◆ **What is needed**: The lines from the start of the records through the one containing "property, a violation" are to be restated word for word; please include both ends.
##### Data extract #####
(* ===== verification/NameVerdict.v ===== *)
(** * The verdict over the name-aware graph

    [verifyViaNameScg] against the runs of the timed net with names: a proof says no run violates the
    property, a violation comes with the markings and the transitions of a run that does. *)
From S2P Require Import Prelude.
From S2P Require Import CodePoints.
From S2P Require Import Net.
From S2P Require Import Out.
From S2P Require Import OutSpec.
From S2P Require Import Transition.
From S2P Require Import PetriNet.
From S2P Require Import MarkingState.
From S2P Require Import Dbm.
From S2P Require Import DbmZone.
From S2P Require Import Outcomes.
From S2P Require Import StateClass.
From S2P Require Import ClassSteps.
From S2P Require Import ClassKeys.
From S2P Require Import GraphExact.
From S2P Require Import NameMarking.
From S2P Require Import NameFragment.
From S2P Require Import FlatNet.
From S2P Require Import SmtProperty.
From S2P Require Import ScgVerifier.
From S2P Require Import ScgExact.
From S2P Require Import NetRewrites.
From S2P Require Import NameGraph.
From S2P Require Import NameExact.
#[local] Open Scope Z_scope.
#####
◆ **Result**:
(* ===== verification/NameVerdict.v ===== *)
(** * The verdict over the name-aware graph

    [verifyViaNameScg] against the runs of the timed net with names: a proof says no run violates the
    property, a violation comes with the markings and the transitions of a run that does. *)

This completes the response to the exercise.